My Early Years


Born 1808 ,
Mary Peterkin ,
The brilliant red poppies ,
Left-handed ,
Patrick's birthday ,
Vocal performance ,
A wonderful escape ,
Events of the war ,
The French prisoners ,
Entry of the 42d into Edinburgh ,
Bleaching "claes" on the Calton ,
The Greenside workshops ,
The chimes of St. Giles' ,
The Edinburgh Market ,
The caddies ,
The fishwives ,
The "floore" ,
Traditional fondness for cats ,
A Nasmyth prayer ,

I WAS born on the morning of the 19th of August 1808, at my father's house No. 47 York Place, Edinburgh. I was named James Hall after my father's dear friend, Sir James Hall of Dunglass. My mother afterwards told me that I must have been "a very noticin' bairn," as she observed me, when I was only a few days old, following with my little eyes any one who happened to be in the room, as if I had been thinking to my little self, "Who are you?"

After a suitable time I was put under the care of a nursemaid. I remember her well -- Mary Peterkin -- a truly Scandinavian name. She came from Haddingtonshire, where most of the people are of Scandinavian origin. Her hair was of a bright yellow tint. She was a cheerful young woman, and sang to me like a nightingale. She could not only sing old Scotch songs, but had a wonderful memory for fairy tales. When under the influence of a merry laugh, you could scarcely see her eyes; their twinkle was hidden by her eyelids and lashes. She was a willing worker, and was always ready to lend a helping hand at everything about the house, She took great pride in me, calling me her "laddie."

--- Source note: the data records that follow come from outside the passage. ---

(** * AQPython: annotation property codec and text hydration

    A shallow embedding of [AQPython/Utilities.py]: the three row-level
    functions [GetAQProperties] (property decoder), [GetCATProperties]
    (property encoder) and [HydrateText] (text hydrator), with the Python
    primitives they are written in.

    - A Python [str] is a [string]; one [ascii] stands for one character.
    - A Python [int] is a [Z].
    - A Python [dict] is an association list in insertion order.
    - A raised exception is the [Raise] case of [result].
    - The file system read and written by [HydrateText] is an explicit
      state. *)

From Stdlib Require Import Bool Ascii String List ZArith Lia Permutation Sorted.
Import ListNotations.

Open Scope string_scope.
Open Scope list_scope.
Open Scope Z_scope.

(** ** Exceptions *)

Inductive exn : Type :=
| IndexError
| ValueError
| OSError.

Inductive result (A : Type) : Type :=
| Ok (a : A)
| Raise (e : exn).

Arguments Ok {A} a.
Arguments Raise {A} e.

Definition bind {A B : Type} (r : result A) (k : A -> result B) : result B :=
  match r with
  | Ok a => k a
  | Raise e => Raise e
  end.

Notation "x <- c1 ;; c2" := (bind c1 (fun x => c2))
  (at level 61, c1 at next level, right associativity).

(** A [for] loop whose body may raise: the first exception ends the loop. *)
Fixpoint foldM {A S : Type} (body : S -> A -> result S) (l : list A) (st : S)
  : result S :=
  match l with
  | [] => Ok st
  | x :: rest => st' <- body st x ;; foldM body rest st'
  end.

(** ** Python primitives *)

Module Py.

When I was toddling about the house, another sister was born, the last of the family. Little Mary was very delicate; and to improve her health she was sent to a small farm-house at Braid Hills, about four miles south of Edinburgh. It was one of the most rural and beautiful surroundings of the city at that time. One of my earliest recollections is that of being taken to see poor little Mary at the farmer's house. While my nursemaid was occupied in inquiring after my sister, I was attracted by the bright red poppies in a neighbouring field. When they made search for me I could not be found. I was lost for more than an hour. At last, seeing a slight local disturbance among the stalks of corn, they rushed to they spot, and brought me out with an armful of brilliant red poppies. To this day poppies continue to be my greatest favourites.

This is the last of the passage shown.